E quale guerra ha scelto di raccontare?
Una guerra trasversale, che attraversa i secoli nei costumi di Silvia Aymonino. Partiamo dal Settecento del libretto e arriviamo ai giorni nostri. Nel primo atto la guerra è nell’aria e noi siamo nel Settecento, tra i militari del marchese di Calatrava, perché ogni casato al tempo aveva un suo piccolo esercito. Siamo da subito in un contesto militarizzato, Carlo è un soldato e anche Alvaro lo è. Nel secondo atto facciamo un balzo nell’Ottocento per raccontare il reclutamento con giovani leve che si arruolano mentre Preziosilla canta «Evviva la guerra!». Il terzo atto ci porta nel Novecento, alla Prima guerra mondiale, l’ultimo conflitto che si è combattuto corpo a corpo, siamo in trincea, tra prime file e ospedali da campo, dove ci sono soldati feriti, altri che muoiono, altri che scrivono una lettera d’addio. Il quarto atto ci catapulta nella nostra contemporaneità anche se non metto in scena profughi o persone civili, per non ammiccare al Medioriente, all’Ucraina, Myanmar o altri luoghi dove oggi si combatte, racconto piuttosto un mondo di militari, da un parte i vincitori e dall’altra i vinti che chiedono pane e pietà. Uno scenario oggi drammaticamente attuale. E questo provoca in me un’indignazione mista a frustrazione perché di fronte alla guerra ci sentiamo impotenti.

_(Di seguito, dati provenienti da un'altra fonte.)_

(* ===== verification/Identity.v ===== *)
(** * Code classification and tool identity
    ([ironscope-ebpf/src/code_classifier.rs], [tool_identity.rs])

    A code object is classified by the FNV-1a hash of its qualified name against
    the rules that user space installs; the tool a root frame runs is read from
    the frame's locals and checked against the resolver's cache. *)

From stdpp Require Import base gmap list.
From S2P Require Import Prelude Types Maps Ownership.

(** ** FNV-1a ([code_classifier.rs], [tool_identity.rs]) *)

Definition FNV_OFFSET := 0xcbf29ce484222325.
Definition FNV_PRIME := 0x100000001b3.
Definition MAX_HASH_BYTES : nat := 64.

(** The loop runs over the whole buffer and skips the positions from [len] on. *)
Fixpoint fnv1a_64_loop (buf : list Z) (i len hash : Z) : Z :=
  match buf with
  | [] => hash
  | b :: buf =>
      let hash := if i <? len then Z.lxor hash b ⊠ FNV_PRIME else hash in
      fnv1a_64_loop buf (i + 1) len hash
  end.
Definition fnv1a_64 (buf : list Z) (len : Z) : Z := fnv1a_64_loop buf 0 len FNV_OFFSET.

(** The index of the first NUL byte, or the size of the buffer. *)
Fixpoint strnlen (buf : list Z) : Z :=
  match buf with
  | [] => 0
  | b :: buf => if b =? 0 then 0 else 1 + strnlen buf
  end.

Fixpoint fnv1a_32_loop (buf : list Z) (h : Z) : Z :=
  match buf with
  | [] => h
  | b :: buf => if b =? 0 then h else fnv1a_32_loop buf (u32 (Z.lxor h b * 0x01000193))
  end.
Definition fnv1a_32 (buf : list Z) : Z :=
  let h := fnv1a_32_loop buf 0x811c9dc5 in
  if h =? 0 then 1 else h.

(** ** Classifier *)

(** The 64 bytes at the qualified name's character data. *)
Definition read_qualname (code_ptr : Z) : M (option (list Z)) :=
  off_qualname ← PYTHON_OFFSETS_get OFF_CODE_QUALNAME;
  off_compact ← PYTHON_OFFSETS_get OFF_UNICODE_COMPACT_DATA;
  match off_qualname, off_compact with
  | Some off_qualname, Some off_compact =>
      qualname_ptr ← read_user_u64 (code_ptr ⊞ off_qualname);
      match qualname_ptr with
      | Some qualname_ptr =>
          if qualname_ptr =? 0 then mret None
          else probe_read_user MAX_HASH_BYTES (qualname_ptr ⊞ off_compact)
      | None => mret None
      end
  | _, _ => mret None
  end.

Definition read_qualname_hash (code_ptr : Z) : M (option Z) :=
  buf ← read_qualname code_ptr;
  mret (match buf with
        | Some buf =>
            let len := strnlen buf in
            if len =? 0 then None else Some (fnv1a_64 buf len)
        | None => None
        end).

(** The two suffixes that mark a tool's implementation, [._run] and [._arun]. *)
Definition has_suffix (buf : list Z) (len : Z) (suffix : list Z) : bool :=
  let n := Z.of_nat (length suffix) in
  (n <=? len) && bool_decide (take (length suffix) (drop (Z.to_nat (len - n)) buf) = suffix).

Definition SUFFIX_RUN : list Z := [46; 95; 114; 117; 110].
Definition SUFFIX_ARUN : list Z := [46; 95; 97; 114; 117; 110].

Definition qualname_has_tool_impl_suffix (code_ptr : Z) : M bool :=
  buf ← read_qualname code_ptr;
  mret (match buf with
        | Some buf =>
            let len := strnlen buf in
            has_suffix buf len SUFFIX_RUN || has_suffix buf len SUFFIX_ARUN
        | None => false
        end).

Definition classify (tgid code_ptr : Z) : M Z :=
  let key := {| ck_tgid := tgid; ck_code_ptr := code_ptr |} in
  hash ← read_qualname_hash code_ptr;
  match hash with
  | None => m_insert CODE_KIND key CODE_KIND_IGNORE;; mret CODE_KIND_IGNORE
  | Some hash =>
      r ← scan 64 0 64 (λ i,
            rule ← ROOT_RULES_get i;
            match rule with
            | Some rule =>
                if negb (rr_kind rule =? 0) && (rr_qualname_hash rule =? hash) then
                  m_insert CODE_KIND key (rr_kind rule);; mret (Some (rr_kind rule))
                else mret None
            | None => mret None
            end);
      match r with
      | Some kind => mret kind
      | None => m_insert CODE_KIND key CODE_KIND_IGNORE;; mret CODE_KIND_IGNORE
      end
  end.

(** ** Tool identity *)

Definition set_tool_id_resolved (tool_id : Z) (c : ToolCtx) : ToolCtx :=
  {| tc_tool_id := tool_id; tc_generation := tc_generation c;
     tc_carrier_count := tc_carrier_count c;
     tc_flags := Z.lor (tc_flags c) TOOL_CTX_FLAG_RESOLVED;
     tc_started_ns := tc_started_ns c; tc_last_seen_ns := tc_last_seen_ns c |}.
Definition or_flags (mask : Z) (c : ToolCtx) : ToolCtx :=
  {| tc_tool_id := tc_tool_id c; tc_generation := tc_generation c;
     tc_carrier_count := tc_carrier_count c; tc_flags := Z.lor (tc_flags c) mask;
     tc_started_ns := tc_started_ns c; tc_last_seen_ns := tc_last_seen_ns c |}.

Definition set_ctx_tool_id (ctx_id tool_id : Z) : M unit :=
  m_alter TOOL_CTX (set_tool_id_resolved tool_id) ctx_id.

Definition mark_resolver_error (ctx_id code_kind : Z) : M unit :=
  m_alter TOOL_CTX (or_flags TOOL_CTX_FLAG_RESOLVER_ERROR) ctx_id;;
  emit_py_event EVENT_AUDIT_UNRESOLVED ctx_id code_kind.

Definition emit_audit_unresolved (ctx_id code_kind : Z) : M unit :=
  mark_resolver_error ctx_id code_kind.

Definition pending_tool_resolve_key (tgid self_ptr : Z) : PendingToolResolveKey :=
  {| pr_tgid := tgid; pr_self_ptr := self_ptr |}.

Definition read_type_ptr (obj_ptr : Z) : M Z :=
  off ← PYTHON_OFFSETS_get OFF_OBJ_TYPE;
  match off with
  | Some off => v ← read_user_u64 (obj_ptr ⊞ off); mret (unwrap_or v 0)
  | None => mret 0
  end.

Definition push_resolver_event (ev : ResolverEvent) : M unit := λ e σ,
  (tt, set_resolver_events (resolver_events σ ++ [ev]) σ).

Definition emit_resolver_candidate (ctx_id code_kind self_ptr frame_ptr code_ptr : Z) : M unit :=
  tgid ← get_tgid; tid ← get_tid;
  let key := pending_tool_resolve_key tgid self_ptr in
  p ← m_get PENDING_TOOL_RESOLVE key;
  match p with
  | Some _ => mret tt
  | None =>
      m_insert PENDING_TOOL_RESOLVE key ctx_id;;
      ok ← ring_reserve;
      when ok (
        ts ← bpf_ktime_get_ns;
        type_ptr ← read_type_ptr self_ptr;
        push_resolver_event
          {| re_pid := tgid; re_tid := tid; re_ts_ns := ts; re_kind := EVENT_RESOLVER_CANDIDATE;
             re_code_kind := code_kind; re_ctx_id := ctx_id; re_self_ptr := self_ptr;
             re_type_ptr := type_ptr; re_frame_ptr := frame_ptr; re_code_ptr := code_ptr |})
  end.

Definition emit_resolver_failed (ctx_id code_kind self_ptr frame_ptr code_ptr type_ptr : Z)
    : M unit :=
  tgid ← get_tgid; tid ← get_tid;
  ok ← ring_reserve;
  when ok (
    ts ← bpf_ktime_get_ns;
    push_resolver_event
      {| re_pid := tgid; re_tid := tid; re_ts_ns := ts; re_kind := EVENT_RESOLVER_FAILED;
         re_code_kind := code_kind; re_ctx_id := ctx_id; re_self_ptr := self_ptr;
         re_type_ptr := type_ptr; re_frame_ptr := frame_ptr; re_code_ptr := code_ptr |}).

(** A cache entry answers only for an object that still has the type it was
    resolved with. *)
Definition cache_valid (entry : ToolObjCacheEntry) (actual_type_ptr : Z) : bool :=
  negb (to_tool_id entry =? 0) && negb (to_type_ptr entry =? 0)
  && (to_type_ptr entry =? actual_type_ptr).

(** The [EXTRACTOR_SLOT_OBJ] arm of [extract_and_resolve]. *)
Definition resolve_slot_obj (obj_ptr frame_ptr code_ptr : Z) (rule : RootRule) (ctx_id : Z)
    : M Z :=
  key ← get_object_key obj_ptr;
  entry ← m_get TOOL_OBJ key;
  match entry with
  | Some entry =>
      actual_type_ptr ← read_type_ptr obj_ptr;
      if cache_valid entry actual_type_ptr then
        set_ctx_tool_id ctx_id (to_tool_id entry);; mret (to_tool_id entry)
      else
        m_remove TOOL_OBJ key;;
        tgid ← get_tgid;
        m_remove PENDING_TOOL_RESOLVE (pending_tool_resolve_key tgid obj_ptr);;
        mark_resolver_error ctx_id (rr_kind rule);;
        emit_resolver_failed ctx_id (rr_kind rule) obj_ptr frame_ptr code_ptr actual_type_ptr;;
        mret 0
  | None =>
      emit_resolver_candidate ctx_id (rr_kind rule) obj_ptr frame_ptr code_ptr;; mret 0
  end.

(** The [EXTRACTOR_SLOT_NAME] arm. *)
Definition resolve_slot_name (obj_ptr : Z) (rule : RootRule) (ctx_id : Z) : M Z :=
  compact_off ← PYTHON_OFFSETS_get OFF_UNICODE_COMPACT_DATA;
  match compact_off with
  | Some compact_off =>
      buf ← probe_read_user 64 (obj_ptr ⊞ compact_off);
      match buf with
      | Some buf =>
          let tool_id := fnv1a_32 buf in
          set_ctx_tool_id ctx_id tool_id;; mret tool_id
      | None => emit_audit_unresolved ctx_id (rr_kind rule);; mret 0
      end
  | None => mret 0
  end.

Definition extract_and_resolve (frame_ptr code_ptr : Z) (rule : RootRule) (ctx_id : Z) : M Z :=
  localsplus_off ← PYTHON_OFFSETS_get OFF_FRAME_LOCALSPLUS;
  match localsplus_off with
  | None => mret 0
  | Some localsplus_off =>
      obj_ptr ← read_user_u64 (frame_ptr ⊞ localsplus_off ⊞ (rr_slot_index rule * 8));
      match obj_ptr with
      | None => mret 0
      | Some obj_ptr =>
          if obj_ptr =? 0 then emit_audit_unresolved ctx_id (rr_kind rule);; mret 0
          else if rr_extractor_kind rule =? EXTRACTOR_SLOT_OBJ then
            resolve_slot_obj obj_ptr frame_ptr code_ptr rule ctx_id
          else if rr_extractor_kind rule =? EXTRACTOR_SLOT_NAME then
            resolve_slot_name obj_ptr rule ctx_id
          else emit_audit_unresolved ctx_id (rr_kind rule);; mret 0
      end
  end.

(** The object in the first local of a frame: [self]. *)
Definition frame_self (frame_ptr : Z) : M (option Z) :=
  localsplus_off ← PYTHON_OFFSETS_get OFF_FRAME_LOCALSPLUS;
  match localsplus_off with
  | None => mret None
  | Some localsplus_off =>
      obj_ptr ← read_user_u64 (frame_ptr ⊞ localsplus_off);
      mret (match obj_ptr with
            | Some obj_ptr => if obj_ptr =? 0 then None else Some obj_ptr
            | None => None
            end)
  end.

Definition emit_frame_self_resolver_candidate (frame_ptr code_ptr code_kind : Z) : M unit :=
  self ← frame_self frame_ptr;
  match self with
  | None => mret tt
  | Some obj_ptr =>
      key ← get_object_key obj_ptr;
      entry ← m_get TOOL_OBJ key;
      match entry with
      | Some _ => mret tt
      | None => emit_resolver_candidate 0 code_kind obj_ptr frame_ptr code_ptr
      end
  end.

Definition cached_frame_self_tool_id (frame_ptr : Z) : M Z :=
  self ← frame_self frame_ptr;
  match self with
  | None => mret 0
  | Some obj_ptr =>
      key ← get_object_key obj_ptr;
      entry ← m_get TOOL_OBJ key;
      match entry with
      | Some entry =>
          actual_type_ptr ← read_type_ptr obj_ptr;
          mret (if cache_valid entry actual_type_ptr then to_tool_id entry else 0)
      | None => mret 0
      end
  end.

Raccontata così questa Forza inaugurale assume anche un significato politico: la denuncia, come ripete spesso Papa Francesco, che «la guerra è sempre una sconfitta».
La Forza è una delle più belle opere che Giuseppe Verdi abbia scritto, perché dentro c’è tutto, c’è la vita di ciascuno, l’amore, la fede, la violenza (che è spietata), l’odio (che è feroce). Uno dei temi principali che mi commuove, anche perché è una delle mie più grandi paure, è quello di dover abbandonare tutto improvvisamente, di chiudere con la vita che si è fatta sino ad ora per voltare pagina. Nell’opera questo avviene per una banalità, un momento di ira non controllata, un colpo di pistola che parte accidentalmente. E poi c’è la possibilità di redenzione, un tema attualissimo, in un mondo attraversato da devastazioni. Alvaro me lo immagino come un uomo perseguitato da un senso di colpa atavico che non si placa, cerca sempre un modo per morire perché, da credente, sa che suicidarsi sarebbe un peccato che lo porterebbe ad essere dannato. Ecco perché va in guerra, non per la gloria, ma per cercare di morire sul campo di battaglia. Ecco perché accetta di battersi con Don Carlo. Poi nel finale, quando ritrova Leonora morente lei lo convince a perdonarsi, «Piangi e prega...» e lui finalmente dice: «Leonora io son redento, dal cielo son perdonato». E in quel momento hai la sensazione che succeda un miracolo.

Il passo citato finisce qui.